Figure 5.

Mapping of the STAT2 domains required for efficient HNSs–STAT2 interaction. A, domain organization of full-length or N-terminal truncated STAT2 C-terminally fused with HA tag. NTD, N-terminal domain; CCD, coiled-coil domain; SH2, src homology domain-2; TAD, transactivation domain; pY, tyrosine (Tyr-690) phosphorylation site. The HA-tagged truncated STAT2 proteins were named T1-HA, T2-HA, T3-HA, T4-HA, and T5-HA, respectively. B, HEK293 cells were transfected with the HNSs-S expression plasmid and the plasmids encoding full-length or truncated STAT2 proteins or the corresponding control vectors, as indicated.

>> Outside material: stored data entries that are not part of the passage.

(* ===== verification/JsonCallback.v ===== *)
(** * JsonCallback: parsing with a callback that filters
      ([include/nlohmann/json.hpp], class [json_sax_dom_callback_parser])

    The pointers of [ref_stack] are frames, innermost first, as in [JsonParser]; [None] is a
    null pointer.  A container is in its parent from its start on: its frame holds what is
    behind the pointer, and is written back when it ends.  The callback has a state of its own, may throw, and may change
    the value it is given: the value that is then stored, the container that has ended, or the
    member [discarded] of the parser, which it is given when a container starts and which takes the place of what is refused.
    It keeps no reference to what it is given.  A failed assertion, and the use of an empty stack, is undefined. *)

From S2P Require Import Prelude CString Prog JsonValue JsonLexer JsonParser JsonSax.

Inductive parse_event_t := object_start | object_end | array_start | array_end | key_event | value_event.

Definition frame_value (f : frame) : json := match f with FArray es => JArray es | FObject ms _ => JObject ms end.

(** Assigning through the pointer to the element that was added last. *)
Definition replace_last (v : json) (es : list json) : list json := removelast es ++ [v].

(** The first discarded value is erased. *)
Fixpoint erase_discarded (es : list json) : list json :=
  match es with [] => [] | JDiscarded :: es => es | e :: es => e :: erase_discarded es end.
Fixpoint erase_discarded_member (ms : list (bytes * json)) : list (bytes * json) :=
  match ms with [] => [] | (_, JDiscarded) :: ms => ms | m :: ms => m :: erase_discarded_member ms end.

Section callback.
(** What the callback returns with what it leaves in its argument and in its state, or what
    it throws. *)
Context {C : Type} (callback : Z → parse_event_t → json → C → (bool * json * C) + exn).

(** [keep_stack] and [key_keep_stack], innermost first; [c_state] is the callback's. *)
Record cdom := mkCdom {
  c_ref_stack : list (option frame);
  keep_stack : list bool;
  key_keep_stack : list bool;
  c_root : json;
  discarded : json;
  c_state : C
}.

At 48 h posttransfection, interactions of HNSs with the full-length or truncated STAT2 were analyzed with the S-pulldown assay, followed by WB with the indicated antibodies. C, band intensities of full-length or truncated STAT2 proteins in B were respectively measured by ImageJ software. To calculate the pulldown ratio of full-length or truncated STAT2, band intensities of the proteins co-precipitated with HNSs were then normalized to the corresponding band intensities in lysate input. The relative pulldown ratio of full-length STAT2 was set to 1, for reference. N.A., not analyzed.